Sobrepasados por la unanimidad en el rechazo, la Consejera de Cultura del Principado de Asturias y el Alcalde de Grandas de Salime nos anuncian ahora que el proyecto que se va a ejecutar no será el mismo que en su día se aprobó sin reparos y con felicitación expresa al promotor, sino otro, ignoramos cual, que recogerá profundas modificaciones para introducir lo que consideran sugerencias. Un parche que obvia que lo que piden los críticos es la retirada del proyecto y la redacción de uno nuevo integrado por un equipo multidisciplinar y acorde a las recomendaciones internacionales. Parece que los asturianos, al menos en cuanto a protección de nuestro patrimonio cultural, nunca podemos aspirar, no ya a lo mejor, sino simplemente a lo correcto.
El Chao Samartín necesita una intervención global de consolidación.

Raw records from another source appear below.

(** C4, as amended.  When every session wallet's metadata is a record
    with a [label] field: with no session wallet the lookup fails as "no
    wallets loaded"; otherwise it answers the metadata record of the most
    recently created wallet whose label is exactly the requested string,
    and fails as "not found" when there is none; the two failures
    differ. *)
Theorem get_labeled_wallet_on_labelled_session
    (requested : string) (w : World) :
  Forall (has_label w) (session_wallets w) ->
  get_labeled_wallet requested w
  = (match session_wallets w with
     | [] => Raise no_wallet_loaded
     | _ :: _ =>
         match most_recent_match w requested with
         | Some l => match metadata w l with
                     | Some m => Ok m
                     | None => Raise label_not_found
                     end
         | None => Raise label_not_found
         end
     end, w) /\
  (forall l, most_recent_match w requested = Some l ->
             label_matches w requested l = true
             /\ exists m, metadata w l = Some m) /\
  no_wallet_loaded <> label_not_found.
Proof.
  intros Hlabelled. split; [|split].
  - unfold get_labeled_wallet, get_session_wallets. step_bind.
    destruct (session_wallets w) as [|l0 ws] eqn:Hsession; [reflexivity|].
    cbn [length Nat.eqb].
    rewrite (wallets_labeled_filter _ _ _ Hlabelled).
    unfold most_recent_match, py_last. rewrite Hsession.
    destruct (List.filter (label_matches w requested) (l0 :: ws))
      as [|m ms] eqn:Hfilter; [reflexivity|].
    cbn [length Nat.eqb negb]. step_bind.
    destruct (last (m :: ms)) as [l|] eqn:Hlast.
    + assert (Hin : In l (List.filter (label_matches w requested) (l0 :: ws))).
      { rewrite Hfilter. apply list_elem_of_In.
        apply last_Some_elem_of. exact Hlast. }
      apply filter_In in Hin as [Hin _].
      rewrite Forall_forall in Hlabelled.
      apply list_elem_of_In, Hlabelled in Hin as (kvs & v & Hmeta & _).
      unfold wallet, get_wallet_obj. step_bind.
      unfold metadata in Hmeta |- *.
      destruct (wallet_heap w !! l) as [o|]; [|discriminate].
      rewrite Hmeta. reflexivity.
    + apply last_None in Hlast. discriminate.
  - intros l Hlast. unfold most_recent_match in Hlast.
    apply last_Some_elem_of, list_elem_of_In, filter_In in Hlast as [_ Hmatch].
    split; [exact Hmatch|].
    apply label_matches_exact in Hmatch as (kvs & Hmeta & _). eauto.
  - discriminate.
Qed.
(** Go leaves the order of [range] over a map unspecified; the entries are
    visited here in the order of first insertion.  The order matters for the
    point of control only when two price levels tie on volume. *)
Definition calculateVolumeProfile (prices volumes : list float)
  : VolumeProfileData :=
  if (len prices =? 0)%Z || (len volumes =? 0)%Z then zeroVolumeProfileData
  else
    let priceVolume :=
      for_loop 0 (min (len prices) (len volumes))
        (fun i priceVolume =>
           let roundedPrice := Round (index prices i * 2) / 2 in
           map_add priceVolume roundedPrice (index volumes i))
        [] in
    let '(poc, maxVolume) :=
      for_range priceVolume
        (fun '(price, vol) '(poc, maxVolume) =>
           if maxVolume <? vol then (price, vol) else (poc, maxVolume))
        (0, 0) in
    let totalVolume := for_range volumes (fun vol total => total + vol) 0 in
    let vah := poc * 1.01 in
    let val := poc * 0.99 in
    let recentVolume :=
      calculateSMA (slice volumes (max 0 (len volumes - 10)) (len volumes))
                   (min 10 (len volumes)) in
    let olderVolume :=
      calculateSMA (slice volumes (max 0 (len volumes - 20))
                                  (max 0 (len volumes - 10)))
                   (min 10 (len volumes)) in
    let volumeIncrease := olderVolume * 1.2 <? recentVolume in
    let ad :=
      if (len prices >? 1)%Z && (len volumes >? 0)%Z then
        let moneyFlow :=
          ((index prices (len prices - 1) - index prices (len prices - 2))
           / index prices (len prices - 2))
          * index volumes (len volumes - 1) in
        moneyFlow / totalVolume * 100
      else 0 in
    {| POC := poc; VAH := vah; VAL := val;
       VolumeIncrease := volumeIncrease; AccumulationDist := ad |}.
(** The query blocks of the five list methods, key by key: the values
    each block appends under each key it writes, and the keys it leaves
    alone. *)
Lemma query_blocks (q0 : GoURL.Values) :
  (∀ o : CertificateSearchOptions.t,
     let q := CertificatesService_Search_query o q0 in
     adds q0 q "common_name" (nonempty (CertificateSearchOptions.CommonName o))
     ∧ adds q0 q "serial_number" (nonempty (CertificateSearchOptions.SerialNumber o))
     ∧ adds q0 q "status" (nonempty (CertificateSearchOptions.Status o))
     ∧ adds q0 q "profile_id" (nonempty (CertificateSearchOptions.ProfileID o))
     ∧ adds q0 q "tags" (CertificateSearchOptions.Tags o)
     ∧ adds q0 q "offset" (positive_int (CertificateSearchOptions.Offset o))
     ∧ adds q0 q "limit" (positive_int (CertificateSearchOptions.Limit o))
     ∧ ∀ k, k ∉ ["common_name"; "serial_number"; "status"; "profile_id";
                 "tags"; "offset"; "limit"; "sort_by"; "sort_order"] →
            GoURL.values q k = GoURL.values q0 k)
  ∧ (∀ o : BusinessUnitListOptions.t,
       let q := BusinessUnitsService_List_query o q0 in
       let both := (0 <? BusinessUnitListOptions.Offset o)
                   && (0 <? BusinessUnitListOptions.Limit o) in
       adds q0 q "name" (nonempty (BusinessUnitListOptions.Name o))
       ∧ adds q0 q "parent_id" (nonempty (BusinessUnitListOptions.ParentID o))
       ∧ adds q0 q "is_active" (pointed (BusinessUnitListOptions.IsActive o))
       ∧ adds q0 q "offset" (when both (GoFmt.d (BusinessUnitListOptions.Offset o)))
       ∧ adds q0 q "limit" (when both (GoFmt.d (BusinessUnitListOptions.Limit o)))
       ∧ adds q0 q "sort_by" (nonempty (BusinessUnitListOptions.SortBy o))
       ∧ adds q0 q "sort_order" (nonempty (BusinessUnitListOptions.SortOrder o))
       ∧ ∀ k, k ∉ ["name"; "parent_id"; "is_active"; "offset"; "limit";
                   "sort_by"; "sort_order"] →
              GoURL.values q k = GoURL.values q0 k)
  ∧ (∀ o : CertificateOwnerListOptions.t,
       let q := CertificateOwnersService_List_query o q0 in
       adds q0 q "email" (nonempty (CertificateOwnerListOptions.Email o))
       ∧ adds q0 q "first_name" (nonempty (CertificateOwnerListOptions.FirstName o))
       ∧ adds q0 q "last_name" (nonempty (CertificateOwnerListOptions.LastName o))
       ∧ adds q0 q "is_active" (pointed (CertificateOwnerListOptions.IsActive o))
       ∧ adds q0 q "page" (positive_int (CertificateOwnerListOptions.Page o))
       ∧ adds q0 q "page_size" (positive_int (CertificateOwnerListOptions.PageSize o))
       ∧ adds q0 q "sort_by" (nonempty (CertificateOwnerListOptions.SortBy o))
       ∧ adds q0 q "sort_order" (nonempty (CertificateOwnerListOptions.SortOrder o))
       ∧ ∀ k, k ∉ ["email"; "first_name"; "last_name"; "is_active"; "page";
                   "page_size"; "sort_by"; "sort_order"] →
              GoURL.values q k = GoURL.values q0 k)
  ∧ (∀ o : EnrollmentDetailsOptions.t,
       let q := EnrollmentsService_ListDetails_query o q0 in
       adds q0 q "status" (nonempty (EnrollmentDetailsOptions.Status o))
       ∧ adds q0 q "profile_id" (nonempty (EnrollmentDetailsOptions.ProfileID o))
       ∧ adds q0 q "page" (positive_int (EnrollmentDetailsOptions.Page o))
       ∧ adds q0 q "page_size" (positive_int (EnrollmentDetailsOptions.PageSize o))
       ∧ adds q0 q "sort_by" (nonempty (EnrollmentDetailsOptions.SortBy o))
       ∧ adds q0 q "sort_order" (nonempty (EnrollmentDetailsOptions.SortOrder o))
       ∧ ∀ k, k ∉ ["status"; "profile_id"; "page"; "page_size"; "sort_by";
                   "sort_order"] →
              GoURL.values q k = GoURL.values q0 k)
  ∧ (∀ o : ProfileListOptions.t,
       let q := ProfilesService_List_query o q0 in
       adds q0 q "name" (nonempty (ProfileListOptions.Name o))
       ∧ adds q0 q "type" (nonempty (ProfileListOptions.Type_ o))
       ∧ adds q0 q "status" (nonempty (ProfileListOptions.Status o))
       ∧ adds q0 q "enrollment_method" (nonempty (ProfileListOptions.EnrollmentMethod o))
       ∧ adds q0 q "page" (positive_int (ProfileListOptions.Page o))
       ∧ adds q0 q "page_size" (positive_int (ProfileListOptions.PageSize o))
       ∧ adds q0 q "sort_by" (nonempty (ProfileListOptions.SortBy o))
       ∧ adds q0 q "sort_order" (nonempty (ProfileListOptions.SortOrder o))
       ∧ ∀ k, k ∉ ["name"; "type"; "status"; "enrollment_method"; "page";
                   "page_size"; "sort_by"; "sort_order"] →
              GoURL.values q k = GoURL.values q0 k)
  ∧ (∀ call ctx st r,
       (call_request call ctx st).1 = Ok r →
       wire (call_run call ctx st) = wire st ++ [r])
  ∧ (∀ ctx st httpReq,
       (NewRequest ctx GoHTTP.MethodGet "certificate-search" nil_interface st).1
         = Ok httpReq →
       ∀ o, (call_request (Call_CertificatesService_Search (Some o)) ctx st).1
            = Ok (with_query httpReq
                    (CertificatesService_Search_query o
                       (GoURL.Query (Request.URL httpReq)))))
  ∧ (∀ ctx st httpReq,
       (NewRequest ctx GoHTTP.MethodGet "business-unit" nil_interface st).1
         = Ok httpReq →
       ∀ o, (call_request (Call_BusinessUnitsService_List (Some o)) ctx st).1
            = Ok (with_query httpReq
                    (BusinessUnitsService_List_query o
                       (GoURL.Query (Request.URL httpReq)))))
  ∧ (∀ ctx st httpReq,
       (NewRequest ctx GoHTTP.MethodGet "certificate-owners" nil_interface st).1
         = Ok httpReq →
       ∀ o, (call_request (Call_CertificateOwnersService_List (Some o)) ctx st).1
            = Ok (with_query httpReq
                    (CertificateOwnersService_List_query o
                       (GoURL.Query (Request.URL httpReq)))))
  ∧ (∀ ctx st httpReq,
       (NewRequest ctx GoHTTP.MethodGet "enrollment-details" nil_interface st).1
         = Ok httpReq →
       ∀ o, (call_request (Call_EnrollmentsService_ListDetails (Some o)) ctx st).1
            = Ok (with_query httpReq
                    (EnrollmentsService_ListDetails_query o
                       (GoURL.Query (Request.URL httpReq)))))
  ∧ (∀ ctx st httpReq,
       (NewRequest ctx GoHTTP.MethodGet "profiles" nil_interface st).1
         = Ok httpReq →
       ∀ o, (call_request (Call_ProfilesService_List (Some o)) ctx st).1
            = Ok (with_query httpReq
                    (ProfilesService_List_query o
                       (GoURL.Query (Request.URL httpReq)))))
  ∧ (∀ (q : GoURL.Values) piece,
       piece ∈ GoURL.encode_pieces q
       ↔ ∃ k v, v ∈ GoURL.values q k
                ∧ piece = GoURL.QueryEscape k +:+ "=" +:+ GoURL.QueryEscape v).
Proof.
  split; [|split; [|split; [|split; [|split]]]].
  - intros o q. subst q. cbv beta delta [CertificatesService_Search_query].
    repeat split; try (intros k Hk); solve_adds.
  - intros o q both. subst q both. cbv beta delta [BusinessUnitsService_List_query].
    repeat split; try (intros k Hk); solve_adds.
  - intros o q. subst q. cbv beta delta [CertificateOwnersService_List_query].
    repeat split; try (intros k Hk); solve_adds.
  - intros o q. subst q. cbv beta delta [EnrollmentsService_ListDetails_query].
    repeat split; try (intros k Hk); solve_adds.
  - intros o q. subst q. cbv beta delta [ProfilesService_List_query].
    repeat split; try (intros k Hk); solve_adds.
  - split.
    { intros call ctx st r Hr. by rewrite call_wire, Hr. }
    repeat split; try apply elem_of_encode_pieces.
    all: intros ctx st httpReq Hreq o; simpl; rewrite bind_run, Hreq; done.
Qed.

Y merece un proyecto a su altura, que no hurte la visión de toda su complejidad, pluridisciplinar, respetuoso con su legado y contemporáneo en sus soluciones. De no imponerse la cordura que se reclama con insistencia desde todos los ámbitos, el castro vivirá un último e irreversible episodio convertido, eso sí, en un magnífico ejemplo de cómo no se debe gestionar un bien del patrimonio cultural. Nos encontramos ante la última oportunidad de poner freno a lo que tarde o temprano se reconocerá como un atentado en toda regla y de consecuencias en buena medida irreversibles.